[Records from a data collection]
^^^^^^^^^^^^^^^^
(** Whatever the bytes, the loops apply updates of paths beneath the workspace. *)
Definition inside_updates (us : list Update) : Prop := Forall (fun u => beneath (up_path u)) us.
Lemma merge_record_updates prefix changes raw old updates : exists us, inside_updates us
  /\ merge_record prefix changes raw old updates = foldl apply_change changes us.
Proof.
  unfold merge_record. destruct (workspace_relative_path raw prefix) as [p|] eqn:E; [|by exists []; split; [constructor|]].
  apply workspace_relative_beneath in E. exists (map (fun u => MkUpdate p old u.1 u.2) updates). split.
  - apply Forall_map, Forall_true. done.
  - revert changes. induction updates as [|u updates IH]; intros changes; [done|]. cbn [map foldl]. by rewrite IH.
Qed.
Lemma name_status_updates prefix source fields : forall changes, exists us, inside_updates us
  /\ name_status_loop prefix source changes fields = foldl apply_change changes us.
Proof.
  induction fields as [fields IH] using (well_founded_induction (well_founded_ltof _ length)). unfold ltof in IH.
  intros changes. destruct fields as [|field fields]; [by exists []; split; [constructor|]|]. cbn [name_status_loop]. cbv zeta.
  destruct (renames _); [destruct fields as [|old [|p fields]]|destruct fields as [|p fields]];
    try (by exists []; split; [constructor|]).
  1: destruct (merge_record_updates prefix changes p (workspace_relative_path old prefix)
       [(status_of_code (default (chr "?") (head (to_string_lossy field))), source)]) as (us & Hus & ->).
  2: destruct (merge_record_updates prefix changes p None
       [(status_of_code (default (chr "?") (head (to_string_lossy field))), source)]) as (us & Hus & ->).
  all: destruct (IH fields ltac:(cbn; lia) (foldl apply_change changes us)) as (vs & Hvs & ->);
    exists (us ++ vs); rewrite foldl_app; (split; [by apply Forall_app|done]).
Qed.
Lemma porcelain_loop_updates prefix fields : forall changes, exists us, inside_updates us
  /\ porcelain_loop prefix changes fields = foldl apply_change changes us.
Proof.
  induction fields as [fields IH] using (well_founded_induction (well_founded_ltof _ length)). unfold ltof in IH.
  intros changes. destruct fields as [|entry fields]; [by exists []; split; [constructor|]|]. cbn [porcelain_loop].
  destruct (porcelain_entry entry) as [[[x y] raw]|]; [|apply IH; cbn; lia].
  destruct fields as [|old fields]; [apply merge_record_updates|]. destruct (renames x || renames y).
  - destruct (merge_record_updates prefix changes raw (workspace_relative_path old prefix) (porcelain_updates x y)) as (us & Hus & ->).
    destruct (IH fields ltac:(cbn; lia) (foldl apply_change changes us)) as (vs & Hvs & ->).
    exists (us ++ vs). rewrite foldl_app. split; [by apply Forall_app|done].
  - destruct (merge_record_updates prefix changes raw None (porcelain_updates x y)) as (us & Hus & ->).
    destruct (IH (old :: fields) ltac:(cbn; lia) (foldl apply_change changes us)) as (vs & Hvs & ->).
    exists (us ++ vs). rewrite foldl_app. split; [by apply Forall_app|done].
Qed.

(** The updates that records stand for. *)
Definition updates_inside (prefix ns : list (list N)) (old : option (list (list N)))
    (updates : list (ContextChangeStatus * ContextChangeSource)) : list Update :=
  match inside prefix ns with
  | None => []
  | Some p => map (fun u => MkUpdate p (old ≫= inside prefix) u.1 u.2) updates
  end.
Definition since_updates (prefix : list (list N)) (r : NameStatus) : list Update :=
  updates_inside prefix (ns_path r) (if renames (ns_code r) then Some (ns_old r) else None) [(status_of_code (ns_code r), Since)].
Definition status_updates (prefix : list (list N)) (r : Porcelain) : list Update :=
  updates_inside prefix (pc_path r) (if pc_renames r then Some (pc_old r) else None)
    (porcelain_updates (pc_index r) (pc_worktree r)).
Lemma update_inside_fold prefix changes ns old updates :
  update_inside prefix changes ns old updates = foldl apply_change changes (updates_inside prefix ns old updates).
Proof.
  unfold update_inside, updates_inside. destruct (inside prefix ns); [|done]. revert changes.
  induction updates as [|u updates IH]; intros changes; [done|]. cbn [map foldl]. by rewrite IH.
Qed.
Lemma foldl_bind {A B C} (f : A -> C -> A) (g : B -> list C) (h : A -> B -> A) l : (forall a b, h a b = foldl f a (g b)) ->
  forall a, foldl h a l = foldl f a (l ≫= g).
Proof. intros Hh. induction l as [|b l IH]; intros a; [done|]. cbn [foldl mbind list_bind]. by rewrite foldl_app, <- Hh, IH. Qed.

(** Both outputs, read one after the other. *)
Definition read_changes (workspace_prefix : path) (diff status : list N) : Changes :=
  merge_porcelain_status workspace_prefix (merge_name_status workspace_prefix [] diff Since) status.
Lemma read_changes_updates workspace_prefix diff status : exists us, inside_updates us
  /\ read_changes workspace_prefix diff status = foldl apply_change [] us.
Proof.
  destruct (name_status_updates workspace_prefix Since (nul_fields diff) []) as (us & Hus & E1).
  destruct (porcelain_loop_updates workspace_prefix (nul_fields status) (foldl apply_change [] us)) as (vs & Hvs & E2).
  exists (us ++ vs). rewrite foldl_app, <- E2, <- E1. split; [by apply Forall_app|done].
Qed.

(** C21. What git wrote is what is read: for records with well-formed paths, in either
    format, the change of every path of the workspace is the one its records describe (old
    path of the first rename, last status, all sources), and paths outside the workspace
    have none. *)
Theorem git_records_round_trip prefix rs ps
  (Hprefix : Forall name_ok prefix) (Hrs : Forall name_status_ok rs) (Hps : Forall porcelain_ok ps) :
  let m := read_changes (path_of prefix) (terminated (rs ≫= name_status_fields)) (terminated (ps ≫= porcelain_fields)) in
  bt_wf m /\ forall k, bt_get k m = change_at k ((rs ≫= since_updates prefix) ++ (ps ≫= status_updates prefix)).
Proof.
  cbv zeta. unfold read_changes. rewrite name_status_read, porcelain_read by done.
  rewrite (foldl_bind apply_change (since_updates prefix)) by (intros; apply update_inside_fold).
  rewrite (foldl_bind apply_change (status_updates prefix)) by (intros; apply update_inside_fold).
  rewrite <- foldl_app. apply merge_all_at.
Qed.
^^^^^^^^^^^^^^^^
In the entries above, please find the line with "Proof. intros Hh." and the line with "Definition read_changes (workspace_prefix", then write out exactly those two lines and every line between them, and nothing more.

**Answer for this exercise:**
Proof. intros Hh. induction l as [|b l IH]; intros a; [done|]. cbn [foldl mbind list_bind]. by rewrite foldl_app, <- Hh, IH. Qed.

(** Both outputs, read one after the other. *)
Definition read_changes (workspace_prefix : path) (diff status : list N) : Changes :=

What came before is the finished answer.